Lemma mutual_join_deadlocks_witness :
  ∃ s, demo_joined = Ok s ∧ current_thread s = Some 3 ∧ wq_sleep 9 12 3 s = Err Deadlock.
Proof.
  eexists. split; [vm_compute; reflexivity|]. split; [reflexivity|].
  eapply (mutual_join_deadlocks 9 _ 2 3 (MkEntity 0 10000000 SLEEPING SchedulingEntityPriority.NORMAL 12)
    (MkEntity 0 10000000 RUNNABLE SchedulingEntityPriority.NORMAL 13));
    first [lia|discriminate|eexists; reflexivity|reflexivity|vm_compute; discriminate].
Defined.

Lemma cfs_picks_least_witness :
  ∃ o, pick_next_entity (MkCfs [2; 3])
    {[ 2 := MkEntity 7 0 RUNNABLE SchedulingEntityPriority.NORMAL 12;
       3 := MkEntity 5 0 RUNNABLE SchedulingEntityPriority.NORMAL 13 ]} = Ok o ∧ o = Some 3.
Proof.
  destruct (cfs_picks_least (MkCfs [2; 3])
    {[ 2 := MkEntity 7 0 RUNNABLE SchedulingEntityPriority.NORMAL 12;
       3 := MkEntity 5 0 RUNNABLE SchedulingEntityPriority.NORMAL 13 ]}) as (o & Ho & _).
  - intros i Hi. apply elem_of_cons in Hi as [->|Hi]; [by eexists|].
    apply list_elem_of_singleton in Hi as ->. by eexists.
  - exists o. split; [exact Ho|]. vm_compute in Ho. by injection Ho as <-.
Defined.
(* ===== verification/Lock.v ===== *)
(** * Locks

    The spinning mutex and the interrupt lock of util/lock.cpp (with the C copy
    of the mutex of lock-c.h), and their scope guards of
    include/infos/util/lock.h. *)

From S2P Require Import Prelude.
Local Open Scope Z_scope.

(** ** The mutex *)

(** [_locked] and [_owner]; the constructor does not set the owner. *)
Record Mutex := MkMutex { m_locked : bool; m_owner : option Z }.

Definition new_mutex : Mutex := MkMutex false None.

(** [__sync_lock_test_and_set(&_locked, 1)]: the old value, and 1 stored. *)
Definition test_and_set (m : Mutex) : bool * Mutex := (m_locked m, MkMutex true (m_owner m)).

(** [_owner = &Thread::current()]. *)
Definition store_owner (m : Mutex) (t : Z) : Mutex := MkMutex (m_locked m) (Some t).

(** [__sync_lock_release(&_locked)]. *)
Definition unlock (m : Mutex) : Mutex := MkMutex false (m_owner m).

Definition locked_by_me (m : Mutex) (t : Z) : bool := m_locked m && bool_decide (m_owner m = Some t).

(** [ConditionVariable::wait] asserts and returns; the notifications have empty
    bodies. *)
Definition cv_wait (m : Mutex) (t : Z) : result unit := cassert (locked_by_me m t).

(** Where a thread stands in [Mutex::lock]: outside, in the loop, after the
    test-and-set that found 0, and after the return. *)
Inductive lock_pc := Outside | Spinning | Acquired | Holding.

#[export] Instance lock_pc_eq_dec : EqDecision lock_pc.
Proof. solve_decision. Defined.

Record lock_state := MkLock { mtx : Mutex; pc : Z → lock_pc }.

Definition move (s : lock_state) (m : Mutex) (t : Z) (p : lock_pc) : lock_state :=
  MkLock m (λ u, if decide (u = t) then p else pc s u).

(** The atomic steps of the threads that use one mutex: a thread enters [lock],
    tests and sets (and yields when it finds 1), stores itself as the owner, and
    unlocks what it has locked. *)
Inductive lock_step (s : lock_state) : lock_state → Prop :=
| lock_enter t : pc s t = Outside → lock_step s (move s (mtx s) t Spinning)
| lock_spin t m : pc s t = Spinning → test_and_set (mtx s) = (true, m) → lock_step s (move s m t Spinning)
| lock_take t m : pc s t = Spinning → test_and_set (mtx s) = (false, m) → lock_step s (move s m t Acquired)
| lock_own t : pc s t = Acquired → lock_step s (move s (store_owner (mtx s) t) t Holding)
| lock_release t : pc s t = Holding → lock_step s (move s (unlock (mtx s)) t Outside).

Definition lock_start : lock_state := MkLock new_mutex (λ _, Outside).

Definition inside (p : lock_pc) : bool := match p with Acquired | Holding => true | _ => false end.

(** ** The interrupt lock *)

(** The processor's interrupt flag is the state; the lock remembers whether it
    was set. *)
Definition irq_lock (interrupts_enabled : bool) : result (bool * bool) :=
  let were := interrupts_enabled in
  let now := if were then false else interrupts_enabled in
  _ ← cassert (negb now); Ok (were, now).

Definition irq_unlock (were_interrupts_enabled interrupts_enabled : bool) : result bool :=
  if were_interrupts_enabled
  then (let now := true in _ ← cassert now; Ok now)
  else Ok interrupts_enabled.

(** A block with a [UniqueIRQLock]: the constructor locks, the body runs, the
    destructor unlocks. *)
Definition with_irq_lock (body : bool → result bool) (interrupts_enabled : bool) : result bool :=
  '(were, now) ← irq_lock interrupts_enabled;
  now ← body now;
  irq_unlock were now.

(** Blocks inside blocks, in sequence. *)
Inductive irq_block := IrqBlock (inner : list irq_block).

Fixpoint run_block (b : irq_block) : bool → result bool :=
  match b with
  | IrqBlock inner =>
      with_irq_lock (λ now, (fix go (l : list irq_block) (f : bool) : result bool :=
        match l with [] => Ok f | c :: l' => f ← run_block c f; go l' f end) inner now)
  end.

(** ** Lemmas *)

Record lock_inv (s : lock_state) : Prop := {
  li_one t u : inside (pc s t) = true → inside (pc s u) = true → t = u;
  li_locked : m_locked (mtx s) = true ↔ ∃ t, inside (pc s t) = true;
  li_owner t : pc s t = Holding → m_owner (mtx s) = Some t }.

Lemma move_pc s m t p u : pc (move s m t p) u = if decide (u = t) then p else pc s u.
Proof. done. Qed.

(** A thread outside moves to another place outside: nothing changes. *)
Lemma lock_inv_outside s t p :
  lock_inv s → inside (pc s t) = false → inside p = false → lock_inv (move s (mtx s) t p).
Proof.
  intros [I1 I2 I3] Ht Hp.
  assert (∀ u, inside (pc (move s (mtx s) t p) u) = inside (pc s u)) as E.
  { intros u. rewrite move_pc. destruct (decide (u = t)) as [->|]; congruence. }
  constructor.
  - intros u v. rewrite !E. apply I1.
  - change (mtx (move s (mtx s) t p)) with (mtx s). rewrite I2. split; intros [u Hu]; exists u; [by rewrite E|by rewrite E in Hu].
  - intros u Hu. apply I3. rewrite move_pc in Hu. destruct (decide (u = t)) as [->|]; [|done].
    subst p. done.
Qed.

Lemma lock_step_inv s s' : lock_step s s' → lock_inv s → lock_inv s'.
Proof.
  intros Hs I. destruct Hs as [t Ht|t m Ht Hm|t m Ht Hm|t Ht|t Ht].
  - apply lock_inv_outside; [done|by rewrite Ht|done].
  - unfold test_and_set in Hm. injection Hm as Hl <-.
    replace (MkMutex true (m_owner (mtx s))) with (mtx s) by (destruct (mtx s); simpl in *; congruence).
    apply lock_inv_outside; [done|by rewrite Ht|done].
  - unfold test_and_set in Hm. injection Hm as Hl <-. destruct I as [I1 I2 I3].
    assert (∀ u, inside (pc s u) = false) as Hnone.
    { intros u. destruct (inside (pc s u)) eqn:E; [|done]. exfalso.
      assert (m_locked (mtx s) = true) by (apply I2; eauto). congruence. }
    constructor; simpl.
    + intros u v. destruct (decide (u = t)) as [->|], (decide (v = t)) as [->|]; rewrite ?Hnone; done.
    + split; [|done]. intros _. exists t. by rewrite decide_True.
    + intros u Hu. destruct (decide (u = t)); [done|]. specialize (Hnone u). by rewrite Hu in Hnone.
  - destruct I as [I1 I2 I3]. assert (inside (pc s t) = true) as Hin by (by rewrite Ht). constructor; simpl.
    + intros u v Hu Hv. destruct (decide (u = t)) as [->|], (decide (v = t)) as [->|]; auto.
    + split; [|intros _; apply I2; eauto]. intros _. exists t. by rewrite decide_True.
    + intros u Hu. destruct (decide (u = t)) as [->|]; [done|].
      exfalso. apply n. apply I1; [by rewrite Hu|done].
  - destruct I as [I1 I2 I3]. assert (inside (pc s t) = true) as Hin by (by rewrite Ht).
    assert (∀ u, u ≠ t → inside (pc s u) = false) as Hnone.
    { intros u Hu. destruct (inside (pc s u)) eqn:E; [|done]. by rewrite (I1 u t) in Hu. }
    constructor; simpl.
    + intros u v Hu. destruct (decide (u = t)); [done|]. by rewrite Hnone in Hu.
    + split; [done|]. intros [u Hu]. destruct (decide (u = t)); [done|]. by rewrite Hnone in Hu.
    + intros u Hu. destruct (decide (u = t)); [done|]. specialize (Hnone u n). by rewrite Hu in Hnone.
Qed.

Lemma lock_reachable_inv s : rtc lock_step lock_start s → lock_inv s.
Proof.
  intros Hr. assert (lock_inv lock_start) as I0.
  { constructor; simpl; [done| |done]. split; [done|]. by intros [t Ht]. }
  induction Hr; eauto using lock_step_inv.
Qed.

(** Guarded blocks, however nested, pass their assertions and leave the
    interrupt flag as they found it. *)
Lemma run_block_spec b f : run_block b f = Ok f.
Proof.
  revert b f. fix IH 1. intros [inner] f. simpl.
  assert (∀ g, (fix go (l : list irq_block) (f : bool) : result bool :=
        match l with [] => Ok f | c :: l' => f ← run_block c f; go l' f end) inner g = Ok g) as Hgo.
  { induction inner as [|c l IHl]; intros g; [done|]. by rewrite IH, bind_Ok, IHl. }
  unfold with_irq_lock. destruct f; simpl; by rewrite Hgo.
Qed.

(** ** Properties *)

(** C36. Mutual exclusion.  In every interleaving of threads that lock and
    unlock a mutex: at most one thread is past the test-and-set, the lock word
    is set exactly while one is, and [locked_by_me] is true for the thread that
    holds the mutex. It is true for no other thread unless the holder has not
    stored itself as the owner yet: in that window the previous holder still
    sees itself as the owner, and such a state is reachable. *)
Theorem mutex_exclusion :
  (∀ s, rtc lock_step lock_start s →
    (∀ t u, inside (pc s t) = true → inside (pc s u) = true → t = u) ∧
    (m_locked (mtx s) = true ↔ ∃ t, inside (pc s t) = true) ∧
    (∀ t, pc s t = Holding → locked_by_me (mtx s) t = true) ∧
    (∀ t, locked_by_me (mtx s) t = true → pc s t = Holding ∨ ∃ u, pc s u = Acquired)) ∧
  (∃ s, rtc lock_step lock_start s ∧ pc s 1 = Outside ∧ pc s 2 = Acquired ∧ locked_by_me (mtx s) 1 = true).
Proof.
  split.
  - intros s Hr. destruct (lock_reachable_inv s Hr) as [I1 I2 I3]. unfold locked_by_me. split_and!; [done..| |].
    + intros t Ht. rewrite (I3 t Ht), bool_decide_true by done.
      rewrite (proj2 I2); [done|]. exists t. by rewrite Ht.
    + intros t Ht. apply andb_true_iff in Ht as [Hl Ho]. apply bool_decide_eq_true in Ho.
      apply I2 in Hl as [u Hu]. destruct (pc s u) eqn:E; try done; [right; eauto|].
      left. apply I3 in E as E'. congruence.
  - eexists. split.
    + eapply rtc_l; [by apply (lock_enter _ 1)|]. eapply rtc_l; [by eapply (lock_take _ 1)|].
      eapply rtc_l; [by apply (lock_own _ 1)|]. eapply rtc_l; [by apply (lock_release _ 1)|].
      eapply rtc_l; [by apply (lock_enter _ 2)|]. eapply rtc_l; [by eapply (lock_take _ 2)|]. reflexivity.
    + done.
Qed.
(* ===== verification/Process.v ===== *)
(** * Processes

    Processes with their threads (kernel/process.cpp,
    include/infos/kernel/process.h), the stopping of a thread
    (kernel/thread.cpp), and the fast user-space mutexes (the futex calls of
    kernel/syscall.cpp). *)

From S2P Require Import Prelude Define CppMap PageAlloc PhysMem Vma CppString MemInit KTime Sched SchedFair Thread.
Local Open Scope Z_scope.

(** ** State *)

Record ExceptionPrepareInfo := MkExc { unwind_address : Z; malloc_ptr : Z; free_ptr : Z }.

(** [state_event] is the wake queue of [_state_changed]; [futex_locked] the
    word of [futex_mutex]; the futex map holds the addresses of wake queues. *)
Record Process := MkProc {
  kernel_process : bool; terminated : bool; vma : VMA; threads : list Z; main_thread : Z;
  state_event : Z; exceptionInfo : option ExceptionPrepareInfo; wake_queue_map : Map Z; futex_locked : bool }.

(** The scheduler with its entities (a thread and its scheduling entity have
    the same address), the thread objects, the processes, and memory. *)
Record kernel (S A : Type) := MkK {
  sched : Scheduler S; thrs : gmap Z Thread; procs : gmap Z Process; mach : machine A }.
Arguments MkK {S A}.
Arguments sched {S A}.
Arguments thrs {S A}.
Arguments procs {S A}.
Arguments mach {S A}.

Definition with_terminated (p : Process) : Process :=
  MkProc (kernel_process p) true (vma p) (threads p) (main_thread p) (state_event p) None
    (wake_queue_map p) (futex_locked p).
Definition with_threads (p : Process) (v : VMA) (ts : list Z) : Process :=
  MkProc (kernel_process p) (terminated p) v ts (main_thread p) (state_event p) (exceptionInfo p)
    (wake_queue_map p) (futex_locked p).
Definition with_main_thread (p : Process) (t : Z) : Process :=
  MkProc (kernel_process p) (terminated p) (vma p) (threads p) t (state_event p) (exceptionInfo p)
    (wake_queue_map p) (futex_locked p).
Definition with_futexes (p : Process) (m : Map Z) (l : bool) : Process :=
  MkProc (kernel_process p) (terminated p) (vma p) (threads p) (main_thread p) (state_event p)
    (exceptionInfo p) m l.
Definition setExceptionPrepareInfo (p : Process) (i : ExceptionPrepareInfo) : Process :=
  MkProc (kernel_process p) (terminated p) (vma p) (threads p) (main_thread p) (state_event p)
    (Some i) (wake_queue_map p) (futex_locked p).
Lemma load_segment_spec K c root k p t u R f pos ent n :
  loading proc thread K c root k p t u R → segment_ok data u ent → holds f pos →
  contiguous (n + virt_cost (segment_pages ent)) (mach k) →
  ∃ f' k' p', load_segment proc ent f k = Ok (f', k') ∧ loading proc thread K c root k' p' t (segment_view data ent u) R ∧
    holds f' pos ∧ contiguous n (mach k') ∧ others proc thread k k'.
Proof.
  intros (Hp & Hmain & Hth & Ht & Harg & Hb) Hok Hf Hroom.
  destruct (segment_span data ent u Hok) as (Eb & Hn & Hbase & Hspan & Hlo & Hhi). destruct Hok as [Hu Hm Hs Hsm Ho Hus].
  unfold load_segment, the_process. rewrite Hp. ok_step.
  rewrite (building_unmapped K c root t _ _ u R) by (done || (unfold user_va; lia)). rewrite bind_Ok.
  destruct (pread_law f pos (filesz ent) (offset ent) Hf) as (f' & Hrd & Hf'); [lia..|].
  fold (segment_bytes data ent) in Hrd.
  assert (Hlen : Z.of_nat (length (segment_bytes data ent)) = filesz ent).
  { unfold segment_bytes. rewrite length_take, length_drop. lia. }
  destruct (building_place K c root t (vma p) (mach k) u R (segment_base ent) (segment_pages ent) (vaddr ent)
    (segment_bytes data ent) n Hb Hn Hlo) as (v' & m1 & m' & -> & Hcp & Hb' & Hroom'); [|lia|done|lia|lia| |].
  { rewrite Eb. apply Z.mod_mul. lia. }
  { by apply Forall_take, Forall_drop. }
  rewrite !bind_Ok, Hrd, Hcp, bind_Ok. rewrite Hlen in Hb'.
  eexists _, _, _. split_and!; [reflexivity| |done|done|].
  - unfold loading. cbn [procs put_vma put_proc thrs mach put_mach]. rewrite lookup_insert_eq. by split_and!.
  - split_and!; [done| |done]. intros a Hne. cbn [procs put_vma put_proc]. by rewrite lookup_insert_ne.
Qed.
________________________________________
▸ Requirement: Search the listing for "that" and show every line where it occurs.

▸ Solution to the exercise:
    test-and-set that found 0, and after the return. *)
(** The atomic steps of the threads that use one mutex: a thread enters [lock],
(** C36. Mutual exclusion.  In every interleaving of threads that lock and
    is set exactly while one is, and [locked_by_me] is true for the thread that
    stored itself as the owner yet: in that window the previous holder still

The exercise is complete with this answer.